● **WHAT YOU SHOULD DO**: Write out the following listing's lines from the one with "deletes files, and" to the one with "(** The exceptions", exactly, with both included and no others.
──────────
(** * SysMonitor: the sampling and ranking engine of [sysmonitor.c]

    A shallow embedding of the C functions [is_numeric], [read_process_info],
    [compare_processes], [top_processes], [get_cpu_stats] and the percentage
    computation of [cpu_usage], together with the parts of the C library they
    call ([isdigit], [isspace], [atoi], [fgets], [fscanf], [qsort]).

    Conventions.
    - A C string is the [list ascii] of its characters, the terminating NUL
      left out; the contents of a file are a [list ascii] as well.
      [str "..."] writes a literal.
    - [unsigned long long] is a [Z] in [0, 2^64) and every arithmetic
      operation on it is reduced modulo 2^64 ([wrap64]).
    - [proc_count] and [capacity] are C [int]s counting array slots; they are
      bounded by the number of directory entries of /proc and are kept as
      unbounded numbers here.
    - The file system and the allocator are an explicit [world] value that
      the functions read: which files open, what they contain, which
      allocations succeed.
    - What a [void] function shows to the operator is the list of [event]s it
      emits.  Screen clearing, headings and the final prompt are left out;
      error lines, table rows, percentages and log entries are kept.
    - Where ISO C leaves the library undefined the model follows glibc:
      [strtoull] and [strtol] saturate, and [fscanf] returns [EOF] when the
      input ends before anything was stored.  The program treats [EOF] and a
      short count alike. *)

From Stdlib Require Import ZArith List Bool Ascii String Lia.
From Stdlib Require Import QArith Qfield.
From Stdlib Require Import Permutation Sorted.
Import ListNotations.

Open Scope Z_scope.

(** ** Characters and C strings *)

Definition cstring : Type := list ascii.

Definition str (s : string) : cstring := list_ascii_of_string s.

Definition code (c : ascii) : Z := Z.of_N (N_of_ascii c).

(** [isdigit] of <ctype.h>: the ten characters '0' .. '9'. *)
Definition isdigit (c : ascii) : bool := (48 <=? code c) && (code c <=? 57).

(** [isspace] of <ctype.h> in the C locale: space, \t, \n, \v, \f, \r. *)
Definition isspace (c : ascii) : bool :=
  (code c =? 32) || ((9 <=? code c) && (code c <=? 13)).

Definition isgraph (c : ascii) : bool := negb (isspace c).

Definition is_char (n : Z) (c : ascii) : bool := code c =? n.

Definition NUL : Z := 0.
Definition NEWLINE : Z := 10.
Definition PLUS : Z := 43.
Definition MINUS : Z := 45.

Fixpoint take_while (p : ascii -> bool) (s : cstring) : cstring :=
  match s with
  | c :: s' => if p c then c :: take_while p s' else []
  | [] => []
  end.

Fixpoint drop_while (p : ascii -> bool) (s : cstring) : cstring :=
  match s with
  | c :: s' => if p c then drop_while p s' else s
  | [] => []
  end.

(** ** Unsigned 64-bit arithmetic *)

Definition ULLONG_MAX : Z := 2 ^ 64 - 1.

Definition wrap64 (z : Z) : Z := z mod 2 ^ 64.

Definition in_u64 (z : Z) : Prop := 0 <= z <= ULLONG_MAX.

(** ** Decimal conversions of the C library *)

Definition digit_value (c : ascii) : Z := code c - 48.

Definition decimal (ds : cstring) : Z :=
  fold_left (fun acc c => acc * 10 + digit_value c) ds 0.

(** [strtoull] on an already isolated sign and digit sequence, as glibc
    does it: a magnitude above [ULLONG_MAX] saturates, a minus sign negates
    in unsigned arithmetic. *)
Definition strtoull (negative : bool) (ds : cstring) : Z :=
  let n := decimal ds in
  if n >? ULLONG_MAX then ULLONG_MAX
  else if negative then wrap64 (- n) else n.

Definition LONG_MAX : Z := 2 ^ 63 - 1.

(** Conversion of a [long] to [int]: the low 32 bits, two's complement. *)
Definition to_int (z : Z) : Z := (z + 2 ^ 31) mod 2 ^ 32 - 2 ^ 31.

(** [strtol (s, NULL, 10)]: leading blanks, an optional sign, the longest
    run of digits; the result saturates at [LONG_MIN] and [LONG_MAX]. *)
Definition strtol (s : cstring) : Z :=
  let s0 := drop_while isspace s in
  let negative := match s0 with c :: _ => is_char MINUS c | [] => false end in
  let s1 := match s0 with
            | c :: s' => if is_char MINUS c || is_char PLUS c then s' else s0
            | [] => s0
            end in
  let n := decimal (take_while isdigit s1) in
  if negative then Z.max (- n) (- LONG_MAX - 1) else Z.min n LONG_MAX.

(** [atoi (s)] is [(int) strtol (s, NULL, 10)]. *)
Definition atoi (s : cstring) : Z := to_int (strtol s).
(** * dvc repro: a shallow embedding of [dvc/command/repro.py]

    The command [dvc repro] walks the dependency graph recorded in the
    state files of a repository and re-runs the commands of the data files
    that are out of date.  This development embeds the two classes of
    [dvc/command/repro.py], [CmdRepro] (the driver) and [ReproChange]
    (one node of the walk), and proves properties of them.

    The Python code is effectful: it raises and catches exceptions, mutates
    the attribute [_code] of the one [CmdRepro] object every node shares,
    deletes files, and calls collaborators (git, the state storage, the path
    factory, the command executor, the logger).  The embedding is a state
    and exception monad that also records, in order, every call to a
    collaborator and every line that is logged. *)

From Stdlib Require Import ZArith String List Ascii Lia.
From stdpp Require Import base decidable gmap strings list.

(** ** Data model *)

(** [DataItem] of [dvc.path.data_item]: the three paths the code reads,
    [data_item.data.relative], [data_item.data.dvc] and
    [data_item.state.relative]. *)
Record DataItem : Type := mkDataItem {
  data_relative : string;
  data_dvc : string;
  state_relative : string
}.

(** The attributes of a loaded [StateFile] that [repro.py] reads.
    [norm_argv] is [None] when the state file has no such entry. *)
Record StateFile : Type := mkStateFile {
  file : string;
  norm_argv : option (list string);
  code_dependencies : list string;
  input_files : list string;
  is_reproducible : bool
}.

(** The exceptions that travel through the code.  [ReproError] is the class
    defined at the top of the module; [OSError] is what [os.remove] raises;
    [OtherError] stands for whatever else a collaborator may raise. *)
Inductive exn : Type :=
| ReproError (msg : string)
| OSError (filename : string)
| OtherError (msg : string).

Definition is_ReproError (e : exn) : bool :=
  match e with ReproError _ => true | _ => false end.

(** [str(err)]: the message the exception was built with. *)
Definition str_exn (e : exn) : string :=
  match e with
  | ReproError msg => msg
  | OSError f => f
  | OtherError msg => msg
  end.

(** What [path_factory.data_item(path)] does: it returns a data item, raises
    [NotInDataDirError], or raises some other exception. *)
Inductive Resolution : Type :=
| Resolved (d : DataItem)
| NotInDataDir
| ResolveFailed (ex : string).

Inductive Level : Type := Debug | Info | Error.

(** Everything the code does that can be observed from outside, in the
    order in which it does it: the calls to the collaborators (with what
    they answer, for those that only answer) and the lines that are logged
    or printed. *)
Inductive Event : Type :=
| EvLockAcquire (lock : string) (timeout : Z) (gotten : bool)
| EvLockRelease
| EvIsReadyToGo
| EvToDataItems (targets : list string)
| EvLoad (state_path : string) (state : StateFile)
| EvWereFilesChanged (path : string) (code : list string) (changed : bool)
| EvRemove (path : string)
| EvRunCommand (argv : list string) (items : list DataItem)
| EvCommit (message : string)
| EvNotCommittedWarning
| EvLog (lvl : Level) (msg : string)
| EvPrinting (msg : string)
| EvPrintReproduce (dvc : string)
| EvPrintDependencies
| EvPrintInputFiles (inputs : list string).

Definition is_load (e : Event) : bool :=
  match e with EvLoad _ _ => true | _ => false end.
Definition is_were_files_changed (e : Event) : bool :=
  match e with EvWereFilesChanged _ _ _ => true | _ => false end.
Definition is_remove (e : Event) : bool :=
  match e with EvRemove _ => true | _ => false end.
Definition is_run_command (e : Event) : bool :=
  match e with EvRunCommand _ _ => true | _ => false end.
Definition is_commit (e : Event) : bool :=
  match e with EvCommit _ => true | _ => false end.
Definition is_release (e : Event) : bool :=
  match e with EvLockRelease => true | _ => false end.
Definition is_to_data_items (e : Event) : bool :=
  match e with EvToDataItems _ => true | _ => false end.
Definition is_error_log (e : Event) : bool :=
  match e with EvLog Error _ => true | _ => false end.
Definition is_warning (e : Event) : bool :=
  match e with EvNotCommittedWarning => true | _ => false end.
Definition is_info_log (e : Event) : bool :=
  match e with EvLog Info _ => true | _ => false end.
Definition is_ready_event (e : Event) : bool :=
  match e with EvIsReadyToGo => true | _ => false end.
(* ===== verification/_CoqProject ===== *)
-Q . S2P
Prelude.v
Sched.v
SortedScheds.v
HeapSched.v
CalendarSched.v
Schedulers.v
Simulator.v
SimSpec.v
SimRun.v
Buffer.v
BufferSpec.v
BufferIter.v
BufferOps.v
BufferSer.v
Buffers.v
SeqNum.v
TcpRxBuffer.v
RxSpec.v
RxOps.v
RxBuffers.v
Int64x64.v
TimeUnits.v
──────────
● **ANSWER BELOW**:
    deletes files, and calls collaborators (git, the state storage, the path
    factory, the command executor, the logger).  The embedding is a state
    and exception monad that also records, in order, every call to a
    collaborator and every line that is logged. *)

From Stdlib Require Import ZArith String List Ascii Lia.
From stdpp Require Import base decidable gmap strings list.

(** ** Data model *)

(** [DataItem] of [dvc.path.data_item]: the three paths the code reads,
    [data_item.data.relative], [data_item.data.dvc] and
    [data_item.state.relative]. *)
Record DataItem : Type := mkDataItem {
  data_relative : string;
  data_dvc : string;
  state_relative : string
}.

(** The attributes of a loaded [StateFile] that [repro.py] reads.
    [norm_argv] is [None] when the state file has no such entry. *)
Record StateFile : Type := mkStateFile {
  file : string;
  norm_argv : option (list string);
  code_dependencies : list string;
  input_files : list string;
  is_reproducible : bool
}.

(** The exceptions that travel through the code.  [ReproError] is the class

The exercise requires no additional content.